While there is no fool proof way of tracking brain injury rates in combat sports, bouts that end via KO/TKO by head shot are one objective (though under reporting) measuring stick. Using this measure Powerslap brain injury rates are through the roof.
Powerslap is not a sport. Defence is not allowed. Competitors must expose themselves to intentional brain trauma. Put your hands behind your back, stick your chin out and take your competitors best brain rattling shot. Almost guaranteed brain injury.
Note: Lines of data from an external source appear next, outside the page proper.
(* ===== verification/TileTheorems.v ===== *)
(** * TileTheorems: the properties of the private caches of a tile (MSI)

    The events of a tile as a transition system over the handlers of
    MsiCaches.v, its safety, and the behaviour of each handler. *)
From S2P Require Import Prelude Utils CacheSet Cache Shmem MsiCaches MsiCachesProofs.
Import Tile TileProofs.

(** ** The transition system of a tile *)

Inductive event : Type :=
  (** The core's operation (first or second access of its loop). *)
  | EvMemOp (num : Z) (hit : bool) (m : MemComponent.Type_) (lock : MemOp.lock_signal_t)
            (op : MemOp.mem_op_t) (a off : Z) (buf : list Z)
  (** A request of an L1 cache reaches the L2 cache controller. *)
  | EvFromL1 (msg : ShmemMsg.ShmemMsg)
  (** A message of the directory reaches the L2 cache controller. *)
  | EvFromDirectory (sender : Z) (msg : ShmemMsg.ShmemMsg)
  (** The application or the simulation thread goes on. *)
  | EvThread (th : ShmemPerfModel.ThreadType).

Definition handle (e : event) : M Tile unit :=
  match e with
  | EvMemOp num hit m lock op a off buf =>
    _ ← processMemOpFromTile num hit m lock op a off buf (zlength buf) ; skip
  | EvFromL1 msg => handleMsgFromL1Cache msg
  | EvFromDirectory sender msg => handleMsgFromDramDirectory sender msg
  | EvThread th => modify (λ t, t <| _thread := th |>)
  end.

(** What the rest of the system guarantees of an event: operations are inside
    a line that the other L1 cache does not hold; a tile has one request at a
    time; the directory invalidates shared lines and flushes or writes back
    modified ones; a reply answers the outstanding request with a full line. *)
Definition enabled (t : Tile) (e : event) : Prop :=
  match e with
  | EvMemOp num _ m lock op a off buf =>
    (num = 1 ∨ num = 2) ∧ lock ≠ MemOp.UNLOCK ∧ memop_args t m op a off buf
  | EvFromL1 msg =>
    let a := ShmemMsg._address msg in
    idle t ∧ Cache.address_ok a ∧ ShmemMsg._data_buf msg = None ∧ ShmemMsg._data_length msg = 0 ∧
    (∀ m, is_l1 m → v1 t m a = None) ∧
    ((ShmemMsg._msg_type msg = ShmemMsg.EX_REQ ∧ l2_state t a ≠ CacheState.MODIFIED) ∨
     (ShmemMsg._msg_type msg = ShmemMsg.SH_REQ ∧ v2 t a = None))
  | EvFromDirectory _ msg =>
    let a := ShmemMsg._address msg in
    Cache.aligned (_l2_cache t) a ∧
    match ShmemMsg._msg_type msg with
    | ShmemMsg.INV_REQ => ∀ k d, v2 t a = Some (k, d) → getCState k = CacheState.SHARED
    | ShmemMsg.FLUSH_REQ | ShmemMsg.WB_REQ =>
      ∀ k d, v2 t a = Some (k, d) → getCState k = CacheState.MODIFIED
    | ShmemMsg.EX_REP | ShmemMsg.SH_REP =>
      is_l1 (ShmemMsg._sender_mem_component (_outstanding_shmem_msg t)) ∧
      ShmemMsg._address (_outstanding_shmem_msg t) = a ∧ v2 t a = None ∧
      (∃ fill, ShmemMsg._data_buf msg = Some fill ∧ zlength fill = _cache_line_size t) ∧
      0 ≤ _outstanding_shmem_msg_time t ≤
        ShmemPerfModel.getCycleCount (_thread t) (_shmem_perf_model t)
    | _ => False
    end
  | EvThread _ => True
  end.

(** A tile with empty caches. *)
Record initial (t : Tile) : Prop := {
  in_ok : caches_ok t;
  in_config : config_ok t;
  in_clock : clock_le 0 t;
  in_l1 m a : is_l1 m → Cache.address_ok a → v1 t m a = None;
  in_l2 a : Cache.address_ok a → v2 t a = None
}.

(** The states after [k] events. *)
Inductive reachable : Z → Tile → Prop :=
  | reachable_initial t : initial t → reachable 0 t
  | reachable_step k t e t' :
      reachable k t → enabled t e → handle e t = Ok (tt, t') → reachable (k + 1) t'.

Record safe (k : Z) (t : Tile) : Prop := {
  sf_inv : tile_inv t;
  sf_config : config_ok t;
  sf_clock : clock_le (k * 2 ^ 42) t
}.
Lemma upd_same {A} (f : Z → A) a b : upd f a (f a) b = f b.
Proof. unfold upd. case_decide; by subst. Qed.

(** ** Entries *)

Definition entry_ok (n : Z) (S : gset Z) (e : DirectoryEntry.DirectoryEntry) : Prop :=
  tracks n (DirectoryEntry._tracker e) S ∧
  match DirectoryEntry.getDState e with
  | DirectoryState.UNCACHED => S = ∅ ∧ DirectoryEntry.getOwner e = INVALID_TILE_ID
  | DirectoryState.SHARED => S ≠ ∅ ∧ DirectoryEntry.getOwner e = INVALID_TILE_ID
  | DirectoryState.MODIFIED =>
    S = {[DirectoryEntry.getOwner e]} ∧ inBroadcastMode (DirectoryEntry._tracker e) = false
  | _ => False
  end.

Definition tiles (d : DirectoryCache) : Z := Tracker.max_num_sharers (_params d).

Record dir_ok (d : DirectoryCache) (G : sharers) : Prop := {
  dk_wf : wf d;
  dk_params : Tracker.good_params (_params d);
  dk_entry p e : p ∈ live d → _heap d !! p = Some e → entry_ok (tiles d) (G (DirectoryEntry.getAddress e)) e;
  dk_free : G INVALID_ADDRESS = ∅;
  dk_absent a : (∀ p e, ¬ holds d a p e) → G a = ∅
}.

Lemma holds_entry_ok d G a p e : dir_ok d G → holds d a p e → entry_ok (tiles d) (G a) e.
Proof. intros Hd (Hp & He & <-). by apply (dk_entry d G Hd p). Qed.

Lemma entry_ok_address n S e a : entry_ok n S e → entry_ok n S (DirectoryEntry.setAddress a e).
Proof. done. Qed.

Lemma create_entry_ok p a :
  Tracker.good_params p →
  entry_ok (Tracker.max_num_sharers p) ∅ (DirectoryEntry.setAddress a (DirectoryEntry.create p)).
Proof. intros Hp. split; [by apply Tracker.create_tracks|done]. Qed.

Lemma dir_ok_quiet d d' G : quiet d d' → dir_ok d G → dir_ok d' G.
Proof.
  intros Hq [H1 H2 H3 H4 H5]. destruct (quiet_fields d d' Hq) as (E1 & E2 & _ & _ & E3 & _).
  split; [by eapply quiet_wf|by rewrite E3| |done|].
  - intros p e. unfold tiles. rewrite E1, E2, E3. apply H3.
  - intros a Ha. apply H5. intros p e Hh. apply (Ha p e). by apply (quiet_holds d d').
Qed.

(** An entry changes: the address stays. *)
Lemma updated_holds d a p e e' b q f :
  wf d → a ≠ INVALID_ADDRESS → holds d a p e → DirectoryEntry.getAddress e' = a →
  holds (updated d p e') b q f ↔ (b = a ∧ q = p ∧ f = e') ∨ (b ≠ a ∧ holds d b q f).
Proof.
  intros Hwf Ha Hh He'. pose proof Hh as (Hp & He & Hea). unfold holds. rewrite updated_lookup.
  change (live (updated d p e')) with (live d). split.
  - intros (Hq & [[-> ->]|[Hne Hf]] & <-); [by left|right]. split; [|done]. intros Hfa. apply Hne.
    by apply (wf_unique d Hwf a q p f e).
  - intros [(-> & -> & ->)|(Hb & Hq & Hf & Hfa)]; [by auto|]. split; [done|]. split; [|done].
    right. split; [|done]. intros ->. congruence.
Qed.

Lemma dir_ok_updated d G a p e e' S :
  dir_ok d G → a ≠ INVALID_ADDRESS → holds d a p e → DirectoryEntry.getAddress e' = a →
  entry_ok (tiles d) S e' → dir_ok (updated d p e') (upd G a S).
Proof.
  intros Hd Ha Hh He' Hok. pose proof Hd as [H1 H2 H3 H4 H5]. pose proof Hh as (Hp & He & Hea). split.
  - apply (wf_updated d p e); [done..|]. left. congruence.
  - done.
  - intros q f Hq [[-> ->]|[Hne Hf]]%updated_lookup; [by rewrite He', upd_eq|].
    rewrite upd_ne; [by apply (H3 q)|]. intros Hfa. apply Hne. by apply (wf_unique d H1 a q p f e).
  - rewrite upd_ne by congruence. done.
  - intros b Hb. destruct (decide (b = a)) as [->|Hne].
    { destruct (Hb p e'). apply (updated_holds d a p e); auto. }
    rewrite upd_ne by done. apply H5. intros q f Hq. apply (Hb q f). apply (updated_holds d a p e); auto.
Qed.

(** A free way takes an address. *)
Lemma renamed_holds d a p e b q f :
  p ∈ live d → _heap d !! p = Some e → DirectoryEntry.getAddress e = INVALID_ADDRESS →
  (∀ q f, ¬ holds d a q f) → b ≠ INVALID_ADDRESS →
  holds (updated d p (DirectoryEntry.setAddress a e)) b q f ↔
  (b = a ∧ q = p ∧ f = DirectoryEntry.setAddress a e) ∨ holds d b q f.
Proof.
  intros Hp He Hinv Hno Hb. unfold holds at 1. rewrite updated_lookup.
  change (live (updated d p _)) with (live d). split.
  - intros (Hq & [[-> ->]|[Hne Hf]] & <-); [by left|by right].
  - intros [(-> & -> & ->)|(Hq & Hf & Hfa)]; [by auto|]. split; [done|]. split; [|done].
    right. split; [|done]. intros ->. congruence.
Qed.
(** One round of the loop of [barrierRelease] over the tiles: the tiles that
    wait with a clock below the barrier are released. *)
Fixpoint release_from (n : nat) (tile : Z) (resumed : bool) : M Mcp bool :=
  match n with
  | O => mret resumed
  | S n =>
    b ← barrier ;
    clock ← lift (vget "m_local_clock_list" (m_local_clock_list b) tile) ;
    acquired ← lift (vget "m_barrier_acquire_list" (m_barrier_acquire_list b) tile) ;
    if (clock <? m_next_barrier_time b) && (acquired : bool) then
      ok ← running_or_initializing tile ;
      (if (ok : bool) then skip else fail (ELog "LaxBarrierSyncServer::barrierRelease")) ;;
      netSend (getMainCoreId tile) SimBarrierRelease ;;
      set_barrier (λ b, b <| m_barrier_acquire_list ::= zinsert tile false |>) ;;
      release_from n (tile + 1) true
    else release_from n (tile + 1) resumed
  end.

(** The [while] loop of [barrierRelease]. *)
Fixpoint release_rounds (fuel : nat) : M Mcp unit :=
  match fuel with
  | O => fail (EFuel "LaxBarrierSyncServer::barrierRelease")
  | S fuel =>
    set_barrier (λ b, b <| m_next_barrier_time := u64 (m_next_barrier_time b + m_barrier_interval b) |>) ;;
    b ← barrier ;
    resumed ← release_from (Z.to_nat (m_num_application_tiles b)) 0 false ;
    if (resumed : bool) then skip else release_rounds fuel
  end.

(** Rounds that bring the barrier past every local clock. *)
Definition release_fuel (b : LaxBarrierSyncServer) : nat :=
  S (Z.to_nat ((foldr Z.max 0 (m_local_clock_list b) - m_next_barrier_time b) `div` m_barrier_interval b + 1)).

Definition barrierRelease : M Mcp unit :=
  b ← barrier ;
  release_rounds (release_fuel b) ;;
  b ← barrier ;
  modify (λ s, s <| m_statistics ::= fmap (λ l, l ++ [m_next_barrier_time b]) |>).

Definition barrier_signal : M Mcp unit :=
  reached ← isBarrierReached ;
  when reached barrierRelease.

(** [barrierWait], the handler of the tiles' messages. *)
Definition sim_barrierWait (core_id : core_id_t) (time : Z) : M Mcp unit :=
  r ← isCoreRunning_core core_id ;
  (if negb (r =? INVALID_THREAD_ID) then skip
   else b ← isCoreInitializing (tile_id core_id) ;
        if negb (Z.b2z b =? INVALID_THREAD_ID) then skip else fail (ELog "LaxBarrierSyncServer::barrierWait")) ;;
  b ← barrier ;
  if time <? m_next_barrier_time b then netSend core_id SimBarrierRelease
  else
    (if isMainCore core_id then skip else fail (ELog "Invalid core type!")) ;;
    clocks ← lift (vset "m_local_clock_list" (m_local_clock_list b) (tile_id core_id) time) ;
    acquired ← lift (vset "m_barrier_acquire_list" (m_barrier_acquire_list b) (tile_id core_id) true) ;
    set_barrier (λ b, b <| m_local_clock_list := clocks |> <| m_barrier_acquire_list := acquired |>) ;;
    barrier_signal.

(** The call of the server, when there is one. *)
Definition signal_server : M Mcp unit :=
  s ← gets id ;
  when (bool_decide (is_Some (m_clock_skew_minimization_server s))) barrier_signal.

(** ** Stalling and resuming threads *)

Definition stallThread_at (tile tidx : Z) : M Mcp unit :=
  set_thread tile tidx (λ t, t <| status := Core.STALLED |>) ;;
  s ← gets id ;
  l ← lift (vset "m_last_stalled_thread" (m_last_stalled_thread s) tile tidx) ;
  modify (λ s, s <| m_last_stalled_thread := l |>) ;;
  signal_server.
Definition stallThread_core (core_id : core_id_t) (tidx : Z) : M Mcp unit :=
  if isMainCore core_id then stallThread_at (tile_id core_id) tidx else fail (ELog "Invalid core type!").
(** Stalls the running thread of a core. *)
Definition stallThread (core_id : core_id_t) : M Mcp unit :=
  tidx ← isCoreRunning_core core_id ;
  if tidx =? INVALID_THREAD_ID then fail (ELog "Can't stall Core because it has no running threads!")
  else stallThread_core core_id tidx.

Definition resumeThread_at (tile tidx : Z) : M Mcp unit :=
  t ← thread_at tile tidx ;
  (if bool_decide (status t ≠ Core.RUNNING) then skip
   else fail (ELog "resumeThread() called on already running thread")) ;;
  set_thread tile tidx (λ t, t <| status := Core.RUNNING |>).
Definition resumeThread_core (core_id : core_id_t) (tidx : Z) : M Mcp unit :=
  if isMainCore core_id then resumeThread_at (tile_id core_id) tidx else fail (ELog "Invalid core type!").
(** Resumes the thread that stalled last on a core. *)
Definition resumeThread (core_id : core_id_t) : M Mcp unit :=
  if isMainCore core_id then
    s ← gets id ;
    tidx ← lift (vget "m_last_stalled_thread" (m_last_stalled_thread s) (tile_id core_id)) ;
    assert (negb (tidx =? INVALID_THREAD_ID)) "ThreadManager::resumeThread" ;;
    resumeThread_at (tile_id core_id) tidx
  else fail (ELog "Invalid core type!").

End Mcp.
Definition mutexLock_with (core_id : core_id_t) (mux time : Z) : M SyncServer unit :=
  s ← gets id ;
  (if u64 mux <? zlength (elems (m_mutexes s)) then skip else fail (ELog "SyncServer::mutexLock")) ;;
  got ← lock mux core_id ;
  when got (netSend core_id (SyncReply MUTEX_LOCK_RESPONSE time)).
Definition mutexLock (core_id : core_id_t) : M SyncServer unit :=
  mux ← recv UnstructuredBuffer.read_s32 ;
  time ← recv UnstructuredBuffer.read_u64 ;
  mutexLock_with core_id mux time.

Definition mutexUnlock_with (core_id : core_id_t) (mux time : Z) : M SyncServer unit :=
  s ← gets id ;
  assert (u64 mux <? zlength (elems (m_mutexes s))) "SyncServer::mutexUnlock" ;;
  new_owner ← unlock mux core_id ;
  when (valid new_owner) (netSend new_owner (SyncReply MUTEX_LOCK_RESPONSE time)) ;;
  netSend core_id (SyncAck MUTEX_UNLOCK_RESPONSE).
Definition mutexUnlock (core_id : core_id_t) : M SyncServer unit :=
  mux ← recv UnstructuredBuffer.read_s32 ;
  time ← recv UnstructuredBuffer.read_u64 ;
  mutexUnlock_with core_id mux time.

Definition condInit (core_id : core_id_t) : M SyncServer unit :=
  s ← gets id ;
  v ← lift (push_back destroy_cond new_cond (m_conds s)) ;
  modify (λ s, s <| m_conds := v |>) ;;
  netSend core_id (SyncId (u32 (zlength (elems v) - 1))).

Definition condWait_with (core_id : core_id_t) (cond mux time : Z) : M SyncServer unit :=
  s ← gets id ;
  assert (u64 mux <? zlength (elems (m_mutexes s))) "SyncServer::condWait" ;;
  assert (u64 cond <? zlength (elems (m_conds s))) "SyncServer::condWait" ;;
  new_mutex_owner ← wait_on cond mux core_id time ;
  when (valid new_mutex_owner) (netSend new_mutex_owner (SyncReply MUTEX_LOCK_RESPONSE time)).
Definition condWait (core_id : core_id_t) : M SyncServer unit :=
  cond ← recv UnstructuredBuffer.read_s32 ;
  mux ← recv UnstructuredBuffer.read_s32 ;
  time ← recv UnstructuredBuffer.read_u64 ;
  condWait_with core_id cond mux time.

Definition condSignal_with (core_id : core_id_t) (cond time : Z) : M SyncServer unit :=
  s ← gets id ;
  assert (u64 cond <? zlength (elems (m_conds s))) "SyncServer::condSignal" ;;
  woken ← signal cond ;
  when (valid woken) (netSend woken (SyncReply MUTEX_LOCK_RESPONSE time)) ;;
  netSend core_id (SyncAck COND_SIGNAL_RESPONSE).
Definition condSignal (core_id : core_id_t) : M SyncServer unit :=
  cond ← recv UnstructuredBuffer.read_s32 ;
  time ← recv UnstructuredBuffer.read_u64 ;
  condSignal_with core_id cond time.

Definition condBroadcast_with (core_id : core_id_t) (cond time : Z) : M SyncServer unit :=
  s ← gets id ;
  assert (u64 cond <? zlength (elems (m_conds s))) "SyncServer::condBroadcast" ;;
  woken_list ← broadcast cond ;
  mfor woken_list (λ c,
    assert (valid c) "SyncServer::condBroadcast" ;;
    netSend c (SyncReply MUTEX_LOCK_RESPONSE time)) ;;
  netSend core_id (SyncAck COND_BROADCAST_RESPONSE).
Definition condBroadcast (core_id : core_id_t) : M SyncServer unit :=
  cond ← recv UnstructuredBuffer.read_s32 ;
  time ← recv UnstructuredBuffer.read_u64 ;
  condBroadcast_with core_id cond time.
(* ===== verification/SyncServerProofs.v ===== *)
(** * SyncServerProofs: the invariant of the synchronisation server

    Every waiting core is in one queue and its thread is stalled; the operations
    of mutexes, condition variables and barriers keep this. *)
From S2P Require Import Prelude ThreadManager ThreadManagerProofs Packetize SyncServer.
Import SyncServer.

(** ** Queues *)

Inductive place : Type := PMutex (i : Z) | PCond (i : Z) | PBarrier (i : Z).
#[global] Instance place_eq_dec : EqDecision place.
Proof. solve_decision. Defined.

Definition queue_of (s : SyncServer) (p : place) : list core_id_t :=
  match p with
  | PMutex i => default [] (mutex_waiting <$> zlookup (elems (m_mutexes s)) i)
  | PCond i => default [] ((λ c, m_core_id <$> cond_waiting c) <$> zlookup (elems (m_conds s)) i)
  | PBarrier i => default [] (barrier_waiting <$> zlookup (elems (m_barriers s)) i)
  end.

Definition exclusive {P : Type} (q : P → list core_id_t) : Prop :=
  (∀ p, NoDup (q p)) ∧ (∀ p1 p2 c, c ∈ q p1 → c ∈ q p2 → p1 = p2).

Definition core_runs (s : Mcp.Mcp) (c : core_id_t) : Prop := ∃ j, runs_on s (tile_id c) j.
Definition core_blocked (s : Mcp.Mcp) (c : core_id_t) : Prop := blocked s (tile_id c).
Definition queued (s : SyncServer) (c : core_id_t) : Prop := ∃ p, c ∈ queue_of s p.

(** The cores that hold or want a mutex, in order: the owner first. *)
Definition holders (m : SimMutex) : list core_id_t :=
  if tile_id (m_owner m) =? INVALID_TILE_ID then [] else m_owner m :: mutex_waiting m.

Record sync_inv (s : SyncServer) : Prop := {
  inv_mcp : mcp_wf (m_mcp s);
  inv_exclusive : exclusive (queue_of s);
  inv_blocked : ∀ p c, c ∈ queue_of s p → isMainCore c = true ∧ core_blocked (m_mcp s) c;
  inv_free : ∀ i m, zlookup (elems (m_mutexes s)) i = Some m →
    tile_id (m_owner m) = INVALID_TILE_ID → mutex_waiting m = [];
  inv_cond : ∀ i c w, zlookup (elems (m_conds s)) i = Some c → w ∈ cond_waiting c →
    0 ≤ m_mutex w < zlength (elems (m_mutexes s));
  inv_barrier : ∀ i b, zlookup (elems (m_barriers s)) i = Some b →
    barrier_waiting b = [] ∨ zlength (barrier_waiting b) < m_count b;
  inv_sizes : zlength (elems (m_mutexes s)) < 2 ^ 31 ∧ zlength (elems (m_conds s)) < 2 ^ 31 ∧
    zlength (elems (m_barriers s)) < 2 ^ 31
}.

Lemma main_core_eq c d :
  isMainCore c = true → isMainCore d = true → tile_id c = tile_id d → c = d.
Proof.
  unfold isMainCore. intros Hc Hd E. breflect. destruct c, d; cbn in *. by subst.
Qed.

Lemma runs_not_blocked s c : core_runs s c → ¬ core_blocked s c.
Proof. intros [j H] [Hq _]. by eapply quiet_not_running. Qed.

Lemma running_not_queued s c : sync_inv s → core_runs (m_mcp s) c → ¬ queued s c.
Proof.
  intros I Hr [p Hp]. destruct (inv_blocked _ I _ _ Hp) as [_ Hb]. by destruct (runs_not_blocked _ _ Hr).
Qed.

Lemma runs_valid s c : core_runs s c → valid c = true.
Proof.
  intros [j (row & t & [? _]%zlookup_Some & _)]. unfold valid. apply negb_true_iff, Z.eqb_neq.
  unfold INVALID_TILE_ID. lia.
Qed.
Lemma blocked_valid s c : core_blocked s c → valid c = true.
Proof.
  intros [(row & [? _]%zlookup_Some & _) _]. unfold valid. apply negb_true_iff, Z.eqb_neq.
  unfold INVALID_TILE_ID. lia.
Qed.

Lemma exclusive_sublist {P : Type} (q q' : P → list core_id_t) :
  exclusive q → (∀ p, sublist (q' p) (q p)) → exclusive q'.
Proof.
  intros [H1 H2] Hs. split.
  - intros p. by eapply sublist_NoDup.
  - intros p1 p2 c Hc1 Hc2. apply (H2 p1 p2 c); [apply (elem_of_sublist _ _ _ Hc1 (Hs p1))|apply (elem_of_sublist _ _ _ Hc2 (Hs p2))].
Qed.

Lemma exclusive_enqueue `{EqDecision P} (q q' : P → list core_id_t) p c :
  exclusive q → (∀ p, c ∉ q p) → q' p = q p ++ [c] → (∀ p', p' ≠ p → q' p' = q p') → exclusive q'.
Proof.
  intros [H1 H2] Hc Hp Hne.
  assert (∀ p' d, d ∈ q' p' → d ∈ q p' ∨ (p' = p ∧ d = c)) as Hin.
  { intros p' d Hd. destruct (decide (p' = p)) as [->|Hn]; [|left; by rewrite <- Hne].
    rewrite Hp, elem_of_app, list_elem_of_singleton in Hd. naive_solver. }
  split.
  - intros p'. destruct (decide (p' = p)) as [->|Hn]; [|by rewrite Hne].
    rewrite Hp. apply NoDup_app. split_and!; [done| |apply NoDup_singleton].
    intros d Hd ->%list_elem_of_singleton. by destruct (Hc p).
  - intros p1 p2 d [Hd1|[-> ->]]%Hin [Hd2|[-> Ed]]%Hin; [by eapply H2| | |done].
    + subst. by destruct (Hc p1).
    + by destruct (Hc p2).
Qed.

(** ** Updates of the state *)

Definition with_mutex (mux : Z) (m : SimMutex) (s : SyncServer) : SyncServer :=
  s <| m_mutexes := mkVector (zinsert mux m (elems (m_mutexes s))) (capacity (m_mutexes s)) |>.
Definition with_cond (cond : Z) (c : SimCond) (s : SyncServer) : SyncServer :=
  s <| m_conds := mkVector (zinsert cond c (elems (m_conds s))) (capacity (m_conds s)) |>.
Definition with_sync_barrier (barrier : Z) (b : SimBarrier) (s : SyncServer) : SyncServer :=
  s <| m_barriers := mkVector (zinsert barrier b (elems (m_barriers s))) (capacity (m_barriers s)) |>.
And those that engineered this spectacle seem to be getting exactly what they designed.
As of right now three episodes of Powerslap have aired on TBS. Using the following reported results from Episode 1, and Episode 2 (I cannot find any bout by bout results published on Episode 3 but happy to update this if someone has the data or if my result summaries are off for the first 2 episodes as I won’t watch this program) high brain injury rates are the trend.
7 Bouts in Episode 1. 6 of 7 stopped prior to decision.
8 bouts in Episode 2. Only 1 went to decision leaving a KO/TKO/or disqualification rate (with one competitor not able to continue.) of 7/8 bouts.
So of 15 bouts 13 were stopped prior to decision. We have a KO/TKO rate of 86%.
Professional boxing bouts end with KO/TKO rate reportedly at 66%. With some of these of course coming from body shots. Something that is not possible in slap fighting.
Professional MMA KO/TKO rates due to head strikes come in well below 50%.
Slap fighting is designed for brain damage. Slap fighting is reaching its unstated objective.
Not only are the brain injury rates profoundly high but the regulated standard for competitor turnaround seem to be profoundly low with Nevada’s regulations stating as follows:
Participants may not compete in a Match unless:
Six days have elapsed since his or her last Match if the Match was not more than three rounds
Eight days have elapsed since his or her last Match if the Match lasted four to six rounds
Ten days have elapsed since his or her last Match if the Match lasted seven or more rounds
As of today the Association of Boxing Commissions and Combative Sports have not recorded Powerslap bout results or medical suspensions in their official databases leaving other regulators in the dark as to known brain injuries of competitors. I have reached out to ABC president who advises this will be changing.